PILATES IS MY THERAPY
I can’t even count how many times my Pilates mat has saved me and been my therapist. Its where I find my peace and stress release. An opportunity to forget the outside world, my troubles, responsibilities, and a chance to focus on the present moment – becoming self-aware of what I’m physically and mentally doing at that exact time. A moment of respite whilst working on becoming a better me.
The irony is - It’s all me. My Pilates mat isn’t speaking to me, giving me advice, or comforting me whatsoever. It all lays in the decisions and actions I make (literally creating) and the effects that follows. It all starts from self – the conscious mental part of me.
'ITS MORE THAN JUST AN EXERCISE CLASS' - Brenda
I will admit and I’m aware that I speak mostly about mobility, strength, flexibility, joints, and muscles in my teachings, and it’s my clients who tend to express how attending regular sessions makes them feel. Just like my regular client Brenda stated above. I get to witness a client’s confidence, commitment to self-growth completely blossom and honestly - it’s the best part of the job.
When I see a client who has worked hard and suddenly achieves a movement (see Task Masters below), they couldn’t do just a few months ago – it’s the smile on their faces that hits the spot. It’s the way they walk out, and their confident posture they now own when they return the following class. It’s the transformations from being quiet and nervous when they joined, to all of us joking about how I need to purchase a whistle to stop the chatter and laughter, so we can start the session. - that human connection is priceless and as social beings – we are feeding our wellbeing simply by attending an exercise class.
If you have been with me for a while, you will know I’m into science (lol) and knowledge is power. Being mindful and aware of what is going on inside and outside of ourselves is an effective way for us to manage our mental health. So, I want to highlight the effect physical activities have on our mental health and to break it down in simple, short terms.
HAPPY HORMONES – Serotonin, Dopamine & Endorphins
Exercise increases serotonin levels in the body – a neurotransmitter which conciliate happiness, satisfaction, and optimism. Dopamine plays a role in the ‘reward system’, giving a sense of pleasure and motivation. Endorphins releases into the blood stream as well - another ‘feel good’ hormone. All those good feels!
STRESS HORMONE (and anxiety) – Cortisol
Cortisol is an important and primal stress hormone produced in the adrenal and endocrine glands and is a part of our vital survival instincts - `fight or flight’ system. Too much stress and anxiety, however, can cause a plethora of physical and psychological problems. Stress is found to have a negative effect on an individual mental health.
In 2018 The Mental Health Foundation carried out the largest stress study in the UK - showing that 61% reported feeling anxious as well and 51% reported feeling depressed.
Exercise helps reducing the cortisol levels in the body and counteract abnormalities associated with anxiety disorders.

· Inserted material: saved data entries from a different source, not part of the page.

(** * aiController: the model allow-list, the dispatch helper [callAI]
      and the seven endpoint handlers

    A shallow embedding of [controllers/aiController.js].  The handlers are
    effectful: they talk to the chat-completion provider, to the transcript
    service, to the file system, to the console and to the HTTP response.
    Every one of these effects is kept: the file system is explicit state,
    the collaborators are oracles of an environment [Env], and every
    observable action is appended to a trace of [Event]s, so that "no
    upstream call is made" is a statement about the trace. *)

From Stdlib Require Import PrimFloat.
From stdpp Require Import gmap strings list fin_maps.

Open Scope string_scope.
Set Warnings "-register-all".

(** ** JavaScript values

    The values that reach the controller: [req.body] is what
    [express.json()] / [express.urlencoded()] parsed, so its fields are JSON
    values, and a field that is not there reads as [undefined].  Numbers are
    IEEE-754 doubles.  Objects keep their properties in insertion order. *)

Inductive value : Type :=
  | JUndefined
  | JNull
  | JBool (b : bool)
  | JNum (n : float)
  | JStr (s : string)
  | JArr (items : list value)
  | JObj (props : list (string * value)).

(** ToBoolean: the test behind [if (!prompt)].  The falsy values are
    [undefined], [null], [false], [+0], [-0], [NaN] and the empty string. *)
Definition truthy (v : value) : bool :=
  match v with
  | JUndefined | JNull => false
  | JBool b => b
  | JNum n => negb (PrimFloat.eqb n 0 || negb (PrimFloat.eqb n n))
  | JStr s => negb (String.eqb s EmptyString)
  | JArr _ | JObj _ => true
  end.

(** [Array.prototype.includes] on an array of strings: SameValueZero finds
    the argument only when it is a string equal to an element. *)
Definition includes (l : list string) (v : value) : bool :=
  match v with
  | JStr s => existsb (String.eqb s) l
  | _ => false
  end.
Lemma sum_lines (ax : axis) (g : index -> Z) (sh : index) :
  list_sum (map g (indices sh))
  = sum_n (fst (across ax sh)) (fun u =>
      sum_n (snd (across ax sh)) (fun v =>
        sum_n (along ax sh) (fun t => g (place ax u v t)))).
Proof.
  destruct sh as [[d h] w]. rewrite list_sum_indices.
  destruct ax; cbn [across along place fst snd].
  - rewrite sum_n_swap. apply sum_n_ext. intros j _. apply sum_n_swap.
  - apply sum_n_ext. intros k _. apply sum_n_swap.
  - reflexivity.
Qed.

Lemma across_shorten (ax : axis) (sh : index) :
  across ax (shorten ax sh) = across ax sh.
Proof. destruct sh as [[d h] w], ax; reflexivity. Qed.

Lemma along_shorten (ax : axis) (sh : index) :
  along ax (shorten ax sh) = Nat.pred (along ax sh).
Proof. destruct sh as [[d h] w], ax; reflexivity. Qed.

Lemma next_place (ax : axis) (u v t : nat) :
  next ax (place ax u v t) = place ax u v (S t).
Proof. destruct ax; reflexivity. Qed.

Lemma in_bounds_place (ax : axis) (sh : index) (u v t : nat) :
  (u < fst (across ax sh))%nat -> (v < snd (across ax sh))%nat ->
  (t < along ax sh)%nat ->
  in_bounds sh (place ax u v t).
Proof.
  destruct sh as [[d h] w], ax; cbn; lia.
Qed.

(** A sum over the adjacent pairs along [ax], line by line. *)
Lemma sum_pairs_lines (ax : axis) (G : Z -> Z -> Z) (m : ndarray) :
  list_sum (map (fun ix => G (item m ix) (item m (next ax ix)))
                (indices (shorten ax (shape m))))
  = sum_n (fst (across ax (shape m))) (fun u =>
      sum_n (snd (across ax (shape m))) (fun v =>
        sum_n (Nat.pred (along ax (shape m))) (fun t =>
          G (line ax m u v t) (line ax m u v (S t))))).
Proof.
  rewrite (sum_lines ax), across_shorten, along_shorten.
  apply sum_n_ext. intros u _. apply sum_n_ext. intros v _.
  apply sum_n_ext. intros t _. unfold line. now rewrite next_place.
Qed.

Lemma count_pairs_lines (p : Z -> Z -> bool) (ax : axis) (m : ndarray) :
  Mask.count_pairs p ax m
  = sum_n (fst (across ax (shape m))) (fun u =>
      sum_n (snd (across ax (shape m))) (fun v =>
        sum_n (Nat.pred (along ax (shape m))) (fun t =>
          indicator (p (line ax m u v t) (line ax m u v (S t)))))).
Proof.
  unfold Mask.count_pairs, Mask.pairs. rewrite <- list_sum_indicator.
  apply (sum_pairs_lines ax (fun a b => indicator (p a b))).
Qed.

Lemma voxels_lines (ax : axis) (m : ndarray) :
  Mask.voxels m
  = sum_n (fst (across ax (shape m))) (fun u =>
      sum_n (snd (across ax (shape m))) (fun v =>
        sum_n (along ax (shape m)) (fun t =>
          indicator (negb (line ax m u v t =? 0))))).
Proof.
  unfold Mask.voxels, nonzero_indices. rewrite <- list_sum_indicator.
  apply (sum_lines ax (fun ix => indicator (negb (item m ix =? 0)))).
Qed.

End LineSums.

(** ** Padding keeps the region *)

Section PaddingKeeps.

Import Lines.

Local Open Scope Z_scope.

Lemma sum_n_shell (n : nat) (f : nat -> Z) :
  f O = 0 -> f (S n) = 0 ->
  sum_n (S (n + 1)) f = sum_n n (fun i => f (S i)).
Proof.
  intros H0 Hn. rewrite sum_n_first, H0.
  rewrite Nat.add_1_r. cbn [sum_n]. rewrite Hn. lia.
Qed.

Lemma sum_n_all_zero (n : nat) (f : nat -> Z) :
  (forall i, f i = 0) -> sum_n n f = 0.
Proof.
  intros H. rewrite <- (sum_n_zero n). apply sum_n_ext. intros; apply H.
Qed.

(** A sum over the padded mask of a function that vanishes at 0 is the
    sum over the mask. *)
Lemma sum_padded (g : Z -> Z) (m : ndarray) :
  g 0 = 0 ->
  list_sum (map (fun ix => g (item (Mask.padded m) ix))
                (indices (shape (Mask.padded m))))
  = list_sum (map (fun ix => g (item m ix)) (indices (shape m))).
Proof.
  intros Hg. destruct (shape m) as [[d h] w] eqn:E.
  rewrite (shape_padded m d h w E), !list_sum_indices.
  assert (Z0 : forall k j i,
             (k = 0 \/ j = 0 \/ i = 0 \/ d < k \/ h < j \/ w < i)%nat ->
             g (item (Mask.padded m) (k, j, i)) = 0).
  { intros k j i H. now rewrite (item_padded_shell m d h w). }
  rewrite sum_n_shell.
  - apply sum_n_ext. intros k Hk. rewrite sum_n_shell.
    + apply sum_n_ext. intros j Hj. rewrite sum_n_shell.
      * apply sum_n_ext. intros i Hi. rewrite item_padded_inner; [reflexivity|].
        rewrite E. cbn. lia.
      * apply Z0. lia.
      * apply Z0. lia.
    + apply sum_n_all_zero. intros i. apply Z0. lia.
    + apply sum_n_all_zero. intros i. apply Z0. lia.
  - apply sum_n_all_zero. intros j. apply sum_n_all_zero. intros i.
    apply Z0. lia.
  - apply sum_n_all_zero. intros j. apply sum_n_all_zero. intros i.
    apply Z0. lia.
Qed.

Lemma voxels_sum (m : ndarray) :
  Mask.voxels m
  = list_sum (map (fun ix => indicator (negb (item m ix =? 0)))
                  (indices (shape m))).
Proof.
  unfold Mask.voxels, nonzero_indices. now rewrite <- list_sum_indicator.
Qed.

Lemma voxels_padded (m : ndarray) :
  Mask.voxels (Mask.padded m) = Mask.voxels m.
Proof.
  rewrite !voxels_sum.
  apply (sum_padded (fun v => indicator (negb (v =? 0)))). reflexivity.
Qed.

End PaddingKeeps.

(** ** Reordering the voxels *)

Section Reordering.

Import Lines.

Local Open Scope Z_scope.

Lemma list_sum_permutation (l l' : list Z) :
  Permutation l l' -> list_sum l = list_sum l'.
Proof.
  unfold list_sum.
  induction 1 as [|x l l' _ IH|x y l|l l' l'' _ IH1 _ IH2];
    cbn [fold_right] in *; lia.
Qed.

Lemma voxels_ravel (m : ndarray) :
  Mask.voxels m
  = list_sum (map (fun v => indicator (negb (v =? 0))) (ravel m)).
Proof. rewrite voxels_sum. unfold ravel. now rewrite map_map. Qed.

Lemma voxels_reordered (m m' : ndarray) :
  Shuffle.reordered m m' -> Mask.voxels m = Mask.voxels m'.
Proof.
  intros (_ & _ & Hp). rewrite !voxels_ravel.
  apply list_sum_permutation. now apply Permutation_map.
Qed.

(** C9, as amended. [getVolumeFeatureValue] returns the same value on a
    mask and on the mask with its voxels stored in any other order. *)
Theorem volume_reordering_invariant (sp : R * R * R) (m m' : ndarray) :
  Shuffle.reordered m m' ->
  getVolumeFeatureValue (init sp m) = getVolumeFeatureValue (init sp m').
Proof.
  intros H. destruct sp as [[sx sy] sz].
  rewrite !init_getVolume, !init_Volume, !voxels_padded.
  now rewrite (voxels_reordered m m').
Qed.

Lemma together_apart_reordered : Shuffle.reordered Shuffle.together Shuffle.apart.
Proof.
  split; [reflexivity|]. split; [reflexivity|].
  apply perm_skip. apply perm_swap.
Qed.

Lemma volume_reordering_invariant_witness :
  getVolumeFeatureValue (init Examples.unit_spacing Shuffle.together)
  = getVolumeFeatureValue (init Examples.unit_spacing Shuffle.apart).
Proof.
  apply (volume_reordering_invariant Examples.unit_spacing
           Shuffle.together Shuffle.apart).
  split; [reflexivity|]. split; [reflexivity|].
  apply perm_skip. apply perm_swap.
Defined.

(** C9, as stated, fails for the surface area: two voxels side by side
    have 10 exposed faces, the same two voxels one apart have 12. *)
Lemma surface_area_changes_under_reordering :
  Shuffle.reordered Shuffle.together Shuffle.apart /\
  getSurfaceAreaFeatureValue (init Examples.unit_spacing Shuffle.together)
    = Num Numpy64 (Finite 10) /\
  getSurfaceAreaFeatureValue (init Examples.unit_spacing Shuffle.apart)
    = Num Numpy64 (Finite 12) /\
  getSurfaceAreaFeatureValue (init Examples.unit_spacing Shuffle.together)
    <> getSurfaceAreaFeatureValue (init Examples.unit_spacing Shuffle.apart).
Proof.
  assert (H1 : getSurfaceAreaFeatureValue
                 (init Examples.unit_spacing Shuffle.together)
               = Num Numpy64 (Finite 10)).
  { rewrite (surface_area_value _ 1 1 1) by reflexivity.
    rewrite init_maskArray.
    replace (surf Axis2 (Mask.padded Shuffle.together)) with 2
      by (vm_compute; reflexivity).
    replace (surf Axis1 (Mask.padded Shuffle.together)) with 4
      by (vm_compute; reflexivity).
    replace (surf Axis0 (Mask.padded Shuffle.together)) with 4
      by (vm_compute; reflexivity).
    do 2 f_equal. lra. }
  assert (H2 : getSurfaceAreaFeatureValue
                 (init Examples.unit_spacing Shuffle.apart)
               = Num Numpy64 (Finite 12)).
  { rewrite (surface_area_value _ 1 1 1) by reflexivity.
    rewrite init_maskArray.
    replace (surf Axis2 (Mask.padded Shuffle.apart)) with 4
      by (vm_compute; reflexivity).
    replace (surf Axis1 (Mask.padded Shuffle.apart)) with 4
      by (vm_compute; reflexivity).
    replace (surf Axis0 (Mask.padded Shuffle.apart)) with 4
      by (vm_compute; reflexivity).
    do 2 f_equal. lra. }
  split; [exact together_apart_reordered|].
  split; [exact H1|]. split; [exact H2|].
  rewrite H1, H2. intros E. injection E as E. lra.
Qed.
Lemma np_floor_neg (x : Q) : (x < 0)%Q -> np_floor x < 0.
Proof.
  intros H. unfold np_floor.
  pose proof (Qfloor_le x) as Hle.
  destruct (Z_lt_le_dec (Qfloor x) 0) as [Hlt | Hge]; [exact Hlt |].
  exfalso.
  assert (0 <= inject_Z (Qfloor x))%Q as H0.
  { change 0%Q with (inject_Z 0). rewrite <- Zle_Qle. exact Hge. }
  lra.
Qed.

Lemma Qgtb_true (x y : Q) : Qgtb x y = true <-> (y < x)%Q.
Proof.
  unfold Qgtb. rewrite negb_true_iff, <- not_true_iff_false, Qle_bool_iff.
  split; [apply Qnot_le_lt | apply Qlt_not_le].
Qed.

Lemma Qgtb_false (x y : Q) : Qgtb x y = false <-> (x <= y)%Q.
Proof.
  unfold Qgtb. rewrite negb_false_iff. apply Qle_bool_iff.
Qed.

Lemma slicer_is_rail (v : complex) : is_rail (slicer v).
Proof.
  unfold is_rail, slicer; simpl.
  split; [destruct (Qgtb (re v) 0) | destruct (Qgtb (im v) 0)]; simpl; auto.
Qed.

(** ** Subscripts *)

Section Subscripts.

Context {A : Type}.
Implicit Types (a : list A) (i : Z) (v : A).

Lemma np_getitem_inside a i :
  0 <= i < Z.of_nat (length a) -> np_getitem a i = a !! Z.to_nat i.
Proof.
  intros H. unfold np_getitem.
  destruct (0 <=? i) eqn:E1; [| lia].
  destruct (i <? Z.of_nat (length a)) eqn:E2; [reflexivity | lia].
Qed.

Lemma np_getitem_is_Some a i :
  is_Some (np_getitem a i) <-> - Z.of_nat (length a) <= i < Z.of_nat (length a).
Proof.
  unfold np_getitem.
  destruct (0 <=? i) eqn:E1; destruct (i <? Z.of_nat (length a)) eqn:E2;
    destruct (- Z.of_nat (length a) <=? i) eqn:E3;
    destruct (i <? 0) eqn:E4; simpl;
    rewrite ?lookup_lt_is_Some; try lia;
    (split; [intros [? ?]; congruence | lia]).
Qed.

Lemma np_getitem_None a i :
  np_getitem a i = None <-> i < - Z.of_nat (length a) \/ Z.of_nat (length a) <= i.
Proof.
  rewrite eq_None_not_Some, np_getitem_is_Some. lia.
Qed.
(** * testchess: the UCI client, the match orchestrator and the tournament
    scheduler of [src/backend], embedded as Rocq functions.

    Python objects become records and their methods become functions that
    take the object and return the updated one.  A call that may raise
    returns an [Outcome]; dictionaries are [gmap]s; [int] is [Z]; the [float]
    score of an engine is a rational (every value it takes is a multiple of
    one half, which binary floating point adds exactly far beyond any number
    of games that can be played). *)

From Stdlib Require Import ZArith QArith String Ascii List Lia Lqa.
From stdpp Require Import base option list strings gmap pretty.

Open Scope string_scope.
Open Scope list_scope.
Open Scope Z_scope.

(** ** Exceptions *)

(** The result of a call that may raise: the returned value, or the class
    name and message of the exception. *)
Inductive Outcome (A : Type) : Type :=
  | Returned (a : A)
  | Raised (cls msg : string).
Arguments Returned {A} a.
Arguments Raised {A} cls msg.

Definition raises {A} (o : Outcome A) : bool :=
  match o with Returned _ => false | Raised _ _ => true end.

(** ** backend/tournament.py: TournamentStats *)

Record TournamentStats := mkStats {
  engine_name : string;
  games_played : Z;
  wins : Z;
  losses : Z;
  draws : Z;
  points : Q;
  wins_as_white : Z;
  wins_as_black : Z;
  total_nodes : Z
}.

(** [TournamentStats.__init__] *)
Definition new_stats (name : string) : TournamentStats :=
  mkStats name 0 0 0 0 (0 # 1) 0 0 0.
(** * claude-journal: the MCP server handlers and what they rely on

    A shallow embedding of [src/claude_journal/server.py] (the handlers
    [handle_journal_write] and [handle_journal_search]) together with the
    collaborators the handlers call: the journal file operations, the entry
    codec, the search-index staleness test and the git operations.

    Text is modelled as [string], a sequence of 8-bit characters; the
    character classes of Python ([str.strip], [\w], [re.IGNORECASE]) are the
    ASCII ones. *)

From Stdlib Require Import String Ascii List Bool ZArith NArith Lia.
From stdpp Require Import base gmap strings.
Import ListNotations.

Local Open Scope stdpp_scope.

#[local] Arguments String.append !s1 s2 : simpl nomatch.

(** ** Python's [str] operations used by the program *)

Module PyStr.

Definition nl : ascii := "010"%char.
Definition NL : string := String nl "".

(** [c.isspace()] on the ASCII range: TAB, LF, VT, FF, CR, FS, GS, RS, US
    and the space. *)
Definition is_space (c : ascii) : bool :=
  let n := N_of_ascii c in
  ((9 <=? n) && (n <=? 13) || (28 <=? n) && (n <=? 32))%N.

Definition is_upper (c : ascii) : bool :=
  let n := N_of_ascii c in ((65 <=? n) && (n <=? 90))%N.

Definition is_lower (c : ascii) : bool :=
  let n := N_of_ascii c in ((97 <=? n) && (n <=? 122))%N.

Definition is_digit (c : ascii) : bool :=
  let n := N_of_ascii c in ((48 <=? n) && (n <=? 57))%N.

(** The class [\w] on the ASCII range: letters, digits and underscore. *)
Definition is_word (c : ascii) : bool :=
  is_upper c || is_lower c || is_digit c || Ascii.eqb c "_"%char.

Definition is_ascii (c : ascii) : bool := (N_of_ascii c <? 128)%N.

The hormone Endorphins mentioned above also acts as a natural painkiller, like morphine. Yes, a natural self-produced source of opioid.
SLEEP & CONCENTRATION
Physical activity reduces physical tension, reduces fatigue, improves concentration, and sleep. Sleep has a close relationship to mental health, lack of sleep leads to tiredness, difficulty coping with daily life and worry, which in turn brings on more sleep problems. Exercise can help towards stopping this vicious cycle.
TASK MASTERS – Confidence and Self-esteem
Humans have an instinct to grow by approaching novelty, mastering new challenges, and integrating life experiences into their self – concept. It makes us feel good about ourselves, feeds our self-governance, competence, self-esteem, and confidence. This is a big part in moving towards wellness.
*Note that there is a huge amount of research in place between physical activity and mental health and although exercise can be just as good as antidepressants for some people, exercise alone is not enough for those suffering with severe depression and/or anxiety. Someone with clinical depression should always seek professional advice and guidance from their GP. Depression is the leading cause of disability worldwide and is a major contributor to the overall global `burden’ of disease) WHO 2018)
This post is also not claiming that exercise alone can cure mental health disorders. As commonly the case – it takes a combination of approaches and medical intervention (i.e., medication, therapy, and exercise) to find a successful outcome.